[REQUIREMENT]: Using the records below, write out again exactly the lines that begin at the line containing "simpl in Hn. lia." and end at the line containing "split; [apply dec_digits_all|].", and no other lines.

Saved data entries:

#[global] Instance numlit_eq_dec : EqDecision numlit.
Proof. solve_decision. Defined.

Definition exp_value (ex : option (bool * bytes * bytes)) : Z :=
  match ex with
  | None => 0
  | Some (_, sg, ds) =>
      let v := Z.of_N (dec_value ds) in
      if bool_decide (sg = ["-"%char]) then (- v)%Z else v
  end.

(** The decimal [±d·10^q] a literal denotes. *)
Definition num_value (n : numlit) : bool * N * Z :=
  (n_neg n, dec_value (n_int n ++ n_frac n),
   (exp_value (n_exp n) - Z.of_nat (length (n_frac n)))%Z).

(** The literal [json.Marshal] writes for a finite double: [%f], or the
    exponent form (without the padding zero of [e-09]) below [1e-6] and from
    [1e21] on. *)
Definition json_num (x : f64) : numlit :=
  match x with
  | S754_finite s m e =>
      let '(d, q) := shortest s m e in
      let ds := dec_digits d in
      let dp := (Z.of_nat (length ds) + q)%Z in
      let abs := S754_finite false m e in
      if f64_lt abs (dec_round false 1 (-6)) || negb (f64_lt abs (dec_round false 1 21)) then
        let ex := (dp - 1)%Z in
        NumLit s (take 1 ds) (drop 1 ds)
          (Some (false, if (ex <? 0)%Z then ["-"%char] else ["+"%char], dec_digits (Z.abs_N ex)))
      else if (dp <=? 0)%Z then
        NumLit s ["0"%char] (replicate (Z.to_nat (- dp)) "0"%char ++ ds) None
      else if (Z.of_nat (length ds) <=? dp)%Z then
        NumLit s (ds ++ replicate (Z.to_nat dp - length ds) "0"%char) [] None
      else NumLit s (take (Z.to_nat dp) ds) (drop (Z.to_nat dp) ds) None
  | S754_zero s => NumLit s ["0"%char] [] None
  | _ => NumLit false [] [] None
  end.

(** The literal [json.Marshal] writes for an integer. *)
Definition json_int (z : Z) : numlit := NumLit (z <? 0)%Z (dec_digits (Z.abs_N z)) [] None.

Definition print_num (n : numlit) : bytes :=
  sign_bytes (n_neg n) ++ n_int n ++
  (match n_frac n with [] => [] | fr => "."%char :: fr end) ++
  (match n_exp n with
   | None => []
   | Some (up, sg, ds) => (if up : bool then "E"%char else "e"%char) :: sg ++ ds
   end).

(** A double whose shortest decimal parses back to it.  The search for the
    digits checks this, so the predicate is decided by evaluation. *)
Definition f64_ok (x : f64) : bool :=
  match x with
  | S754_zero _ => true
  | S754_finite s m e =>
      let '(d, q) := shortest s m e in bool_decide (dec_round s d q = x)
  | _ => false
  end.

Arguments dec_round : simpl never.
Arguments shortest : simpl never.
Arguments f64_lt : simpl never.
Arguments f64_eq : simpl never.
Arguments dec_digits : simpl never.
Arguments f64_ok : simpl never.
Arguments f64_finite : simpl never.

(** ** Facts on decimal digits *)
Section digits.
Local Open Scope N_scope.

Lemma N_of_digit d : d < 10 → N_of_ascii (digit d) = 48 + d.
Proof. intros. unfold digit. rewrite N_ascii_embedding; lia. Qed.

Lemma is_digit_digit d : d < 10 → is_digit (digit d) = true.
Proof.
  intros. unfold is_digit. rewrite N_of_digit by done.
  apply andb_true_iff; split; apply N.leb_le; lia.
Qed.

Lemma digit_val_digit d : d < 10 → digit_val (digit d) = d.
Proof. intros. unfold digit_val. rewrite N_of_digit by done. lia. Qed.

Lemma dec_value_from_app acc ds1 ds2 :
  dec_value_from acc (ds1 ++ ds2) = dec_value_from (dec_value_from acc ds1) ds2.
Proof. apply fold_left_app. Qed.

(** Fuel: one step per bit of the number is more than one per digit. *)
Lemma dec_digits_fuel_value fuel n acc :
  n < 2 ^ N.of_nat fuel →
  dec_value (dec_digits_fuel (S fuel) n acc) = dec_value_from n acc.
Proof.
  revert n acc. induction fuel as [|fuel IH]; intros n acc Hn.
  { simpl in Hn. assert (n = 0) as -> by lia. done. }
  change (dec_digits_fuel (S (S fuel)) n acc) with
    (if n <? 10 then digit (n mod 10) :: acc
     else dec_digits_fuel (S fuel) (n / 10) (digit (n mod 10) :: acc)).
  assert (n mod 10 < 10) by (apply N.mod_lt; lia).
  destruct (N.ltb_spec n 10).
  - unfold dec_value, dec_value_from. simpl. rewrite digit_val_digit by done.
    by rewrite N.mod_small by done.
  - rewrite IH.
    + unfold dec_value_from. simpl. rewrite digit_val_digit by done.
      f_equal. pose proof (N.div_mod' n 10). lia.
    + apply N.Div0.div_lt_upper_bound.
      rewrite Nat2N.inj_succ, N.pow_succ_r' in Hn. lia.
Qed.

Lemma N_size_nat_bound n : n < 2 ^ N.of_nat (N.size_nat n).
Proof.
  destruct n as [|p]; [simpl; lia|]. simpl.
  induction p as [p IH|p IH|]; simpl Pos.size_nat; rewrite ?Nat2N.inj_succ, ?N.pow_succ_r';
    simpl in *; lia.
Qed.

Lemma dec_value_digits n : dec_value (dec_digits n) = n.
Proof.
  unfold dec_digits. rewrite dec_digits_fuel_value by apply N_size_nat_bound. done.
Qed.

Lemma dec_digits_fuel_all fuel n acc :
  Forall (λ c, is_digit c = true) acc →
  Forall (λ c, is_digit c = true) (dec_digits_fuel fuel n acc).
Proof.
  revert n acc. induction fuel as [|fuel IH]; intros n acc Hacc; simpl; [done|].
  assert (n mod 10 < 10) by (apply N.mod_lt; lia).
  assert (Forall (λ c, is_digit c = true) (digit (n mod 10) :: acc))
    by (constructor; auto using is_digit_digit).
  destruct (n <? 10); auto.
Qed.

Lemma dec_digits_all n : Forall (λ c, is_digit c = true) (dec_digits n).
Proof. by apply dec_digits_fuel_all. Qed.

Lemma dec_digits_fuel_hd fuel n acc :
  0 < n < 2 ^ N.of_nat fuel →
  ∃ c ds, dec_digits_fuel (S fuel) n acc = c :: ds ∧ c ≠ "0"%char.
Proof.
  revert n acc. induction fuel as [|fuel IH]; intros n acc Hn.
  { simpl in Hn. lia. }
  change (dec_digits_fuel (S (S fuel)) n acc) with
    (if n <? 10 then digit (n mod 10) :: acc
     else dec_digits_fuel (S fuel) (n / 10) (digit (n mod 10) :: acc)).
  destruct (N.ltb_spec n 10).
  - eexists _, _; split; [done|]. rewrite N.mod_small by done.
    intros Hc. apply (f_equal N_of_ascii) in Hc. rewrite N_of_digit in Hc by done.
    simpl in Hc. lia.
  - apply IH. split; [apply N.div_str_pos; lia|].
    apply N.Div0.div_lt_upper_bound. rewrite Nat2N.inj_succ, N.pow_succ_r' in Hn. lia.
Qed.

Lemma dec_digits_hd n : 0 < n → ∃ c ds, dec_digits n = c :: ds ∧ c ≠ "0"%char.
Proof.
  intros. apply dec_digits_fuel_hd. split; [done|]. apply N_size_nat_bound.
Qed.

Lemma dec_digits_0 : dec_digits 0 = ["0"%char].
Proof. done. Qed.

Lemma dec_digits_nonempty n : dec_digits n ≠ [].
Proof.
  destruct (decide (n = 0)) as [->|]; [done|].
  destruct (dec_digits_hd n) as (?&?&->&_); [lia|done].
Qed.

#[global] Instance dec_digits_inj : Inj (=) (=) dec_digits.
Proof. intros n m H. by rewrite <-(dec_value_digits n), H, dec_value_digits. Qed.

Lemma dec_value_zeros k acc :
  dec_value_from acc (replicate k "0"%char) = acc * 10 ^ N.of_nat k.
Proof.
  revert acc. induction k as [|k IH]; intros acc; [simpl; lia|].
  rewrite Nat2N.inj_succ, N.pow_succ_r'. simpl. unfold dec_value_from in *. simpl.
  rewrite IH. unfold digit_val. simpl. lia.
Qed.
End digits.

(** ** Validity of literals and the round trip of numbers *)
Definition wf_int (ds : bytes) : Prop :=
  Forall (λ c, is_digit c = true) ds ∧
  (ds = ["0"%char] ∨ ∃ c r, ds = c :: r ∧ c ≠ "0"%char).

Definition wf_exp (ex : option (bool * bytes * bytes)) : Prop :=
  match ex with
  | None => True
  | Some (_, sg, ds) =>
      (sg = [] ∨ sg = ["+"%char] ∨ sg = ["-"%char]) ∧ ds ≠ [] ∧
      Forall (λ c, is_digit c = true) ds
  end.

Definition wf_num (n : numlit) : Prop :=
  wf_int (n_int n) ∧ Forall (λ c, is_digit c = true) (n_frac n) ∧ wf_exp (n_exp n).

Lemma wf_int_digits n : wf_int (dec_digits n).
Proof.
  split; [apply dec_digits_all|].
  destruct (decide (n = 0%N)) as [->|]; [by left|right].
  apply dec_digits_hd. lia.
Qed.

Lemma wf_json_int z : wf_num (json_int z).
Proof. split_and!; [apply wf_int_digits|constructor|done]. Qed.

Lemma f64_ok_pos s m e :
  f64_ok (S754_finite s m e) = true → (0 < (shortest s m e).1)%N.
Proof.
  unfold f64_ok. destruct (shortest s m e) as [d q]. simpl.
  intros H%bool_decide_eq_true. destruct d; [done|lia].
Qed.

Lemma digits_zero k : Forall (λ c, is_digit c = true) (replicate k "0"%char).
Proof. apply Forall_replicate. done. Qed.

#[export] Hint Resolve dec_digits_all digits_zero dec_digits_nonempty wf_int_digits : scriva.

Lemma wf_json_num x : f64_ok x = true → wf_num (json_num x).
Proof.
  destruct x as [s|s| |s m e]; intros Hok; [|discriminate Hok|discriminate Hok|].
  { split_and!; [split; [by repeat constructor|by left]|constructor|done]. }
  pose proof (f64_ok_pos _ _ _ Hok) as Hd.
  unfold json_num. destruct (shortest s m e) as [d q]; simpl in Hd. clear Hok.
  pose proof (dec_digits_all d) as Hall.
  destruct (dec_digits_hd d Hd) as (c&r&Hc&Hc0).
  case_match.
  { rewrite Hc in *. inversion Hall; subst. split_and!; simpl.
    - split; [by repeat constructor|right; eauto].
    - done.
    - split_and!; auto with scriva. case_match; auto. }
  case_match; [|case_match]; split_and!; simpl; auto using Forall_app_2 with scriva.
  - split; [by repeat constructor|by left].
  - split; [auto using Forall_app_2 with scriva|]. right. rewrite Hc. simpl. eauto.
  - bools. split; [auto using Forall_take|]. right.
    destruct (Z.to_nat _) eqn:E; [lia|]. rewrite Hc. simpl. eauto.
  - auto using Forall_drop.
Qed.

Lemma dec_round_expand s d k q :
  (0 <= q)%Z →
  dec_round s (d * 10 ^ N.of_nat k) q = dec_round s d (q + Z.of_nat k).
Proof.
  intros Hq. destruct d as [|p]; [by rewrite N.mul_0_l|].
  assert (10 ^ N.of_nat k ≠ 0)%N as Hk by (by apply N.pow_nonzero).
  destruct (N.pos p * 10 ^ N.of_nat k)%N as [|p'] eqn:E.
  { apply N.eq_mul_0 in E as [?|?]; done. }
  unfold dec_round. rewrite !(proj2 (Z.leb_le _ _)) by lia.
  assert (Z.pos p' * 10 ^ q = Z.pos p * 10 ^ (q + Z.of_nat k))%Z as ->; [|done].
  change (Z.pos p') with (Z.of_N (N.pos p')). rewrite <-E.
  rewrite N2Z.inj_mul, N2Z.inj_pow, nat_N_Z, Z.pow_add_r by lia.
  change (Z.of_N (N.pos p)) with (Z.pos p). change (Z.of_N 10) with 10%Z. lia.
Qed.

--

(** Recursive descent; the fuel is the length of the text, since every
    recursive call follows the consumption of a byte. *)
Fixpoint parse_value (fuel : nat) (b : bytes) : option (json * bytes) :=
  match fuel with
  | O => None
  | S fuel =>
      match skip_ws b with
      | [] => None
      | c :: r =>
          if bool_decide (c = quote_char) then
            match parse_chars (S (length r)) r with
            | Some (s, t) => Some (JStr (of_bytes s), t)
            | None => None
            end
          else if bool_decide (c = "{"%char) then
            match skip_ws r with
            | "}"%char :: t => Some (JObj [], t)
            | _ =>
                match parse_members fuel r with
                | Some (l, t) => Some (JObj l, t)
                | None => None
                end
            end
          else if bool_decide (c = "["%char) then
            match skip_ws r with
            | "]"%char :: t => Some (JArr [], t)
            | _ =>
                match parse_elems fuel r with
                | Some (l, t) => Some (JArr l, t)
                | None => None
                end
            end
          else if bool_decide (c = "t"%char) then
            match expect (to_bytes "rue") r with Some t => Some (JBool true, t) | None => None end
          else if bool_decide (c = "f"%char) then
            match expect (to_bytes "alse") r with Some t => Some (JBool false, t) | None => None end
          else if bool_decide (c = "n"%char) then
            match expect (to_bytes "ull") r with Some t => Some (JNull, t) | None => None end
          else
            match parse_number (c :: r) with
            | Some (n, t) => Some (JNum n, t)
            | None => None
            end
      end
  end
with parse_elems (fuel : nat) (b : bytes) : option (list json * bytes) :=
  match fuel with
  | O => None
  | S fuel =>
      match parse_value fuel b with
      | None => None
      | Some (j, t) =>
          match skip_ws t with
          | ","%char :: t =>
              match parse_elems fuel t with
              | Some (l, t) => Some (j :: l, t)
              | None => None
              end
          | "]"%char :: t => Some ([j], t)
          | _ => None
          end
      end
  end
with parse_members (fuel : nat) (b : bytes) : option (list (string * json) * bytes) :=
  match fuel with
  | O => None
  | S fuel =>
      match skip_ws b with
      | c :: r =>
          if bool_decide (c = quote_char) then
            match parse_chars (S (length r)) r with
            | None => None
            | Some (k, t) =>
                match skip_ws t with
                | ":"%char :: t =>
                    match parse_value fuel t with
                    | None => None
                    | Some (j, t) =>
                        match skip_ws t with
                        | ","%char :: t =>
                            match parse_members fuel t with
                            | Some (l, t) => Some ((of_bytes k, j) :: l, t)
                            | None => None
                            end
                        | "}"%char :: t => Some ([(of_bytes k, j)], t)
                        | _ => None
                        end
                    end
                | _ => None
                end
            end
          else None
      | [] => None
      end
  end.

[RESULT OF THE TASK]:
  { simpl in Hn. lia. }
  change (dec_digits_fuel (S (S fuel)) n acc) with
    (if n <? 10 then digit (n mod 10) :: acc
     else dec_digits_fuel (S fuel) (n / 10) (digit (n mod 10) :: acc)).
  destruct (N.ltb_spec n 10).
  - eexists _, _; split; [done|]. rewrite N.mod_small by done.
    intros Hc. apply (f_equal N_of_ascii) in Hc. rewrite N_of_digit in Hc by done.
    simpl in Hc. lia.
  - apply IH. split; [apply N.div_str_pos; lia|].
    apply N.Div0.div_lt_upper_bound. rewrite Nat2N.inj_succ, N.pow_succ_r' in Hn. lia.
Qed.

Lemma dec_digits_hd n : 0 < n → ∃ c ds, dec_digits n = c :: ds ∧ c ≠ "0"%char.
Proof.
  intros. apply dec_digits_fuel_hd. split; [done|]. apply N_size_nat_bound.
Qed.

Lemma dec_digits_0 : dec_digits 0 = ["0"%char].
Proof. done. Qed.

Lemma dec_digits_nonempty n : dec_digits n ≠ [].
Proof.
  destruct (decide (n = 0)) as [->|]; [done|].
  destruct (dec_digits_hd n) as (?&?&->&_); [lia|done].
Qed.

#[global] Instance dec_digits_inj : Inj (=) (=) dec_digits.
Proof. intros n m H. by rewrite <-(dec_value_digits n), H, dec_value_digits. Qed.

Lemma dec_value_zeros k acc :
  dec_value_from acc (replicate k "0"%char) = acc * 10 ^ N.of_nat k.
Proof.
  revert acc. induction k as [|k IH]; intros acc; [simpl; lia|].
  rewrite Nat2N.inj_succ, N.pow_succ_r'. simpl. unfold dec_value_from in *. simpl.
  rewrite IH. unfold digit_val. simpl. lia.
Qed.
End digits.

(** ** Validity of literals and the round trip of numbers *)
Definition wf_int (ds : bytes) : Prop :=
  Forall (λ c, is_digit c = true) ds ∧
  (ds = ["0"%char] ∨ ∃ c r, ds = c :: r ∧ c ≠ "0"%char).

Definition wf_exp (ex : option (bool * bytes * bytes)) : Prop :=
  match ex with
  | None => True
  | Some (_, sg, ds) =>
      (sg = [] ∨ sg = ["+"%char] ∨ sg = ["-"%char]) ∧ ds ≠ [] ∧
      Forall (λ c, is_digit c = true) ds
  end.

Definition wf_num (n : numlit) : Prop :=
  wf_int (n_int n) ∧ Forall (λ c, is_digit c = true) (n_frac n) ∧ wf_exp (n_exp n).

Lemma wf_int_digits n : wf_int (dec_digits n).
Proof.
  split; [apply dec_digits_all|].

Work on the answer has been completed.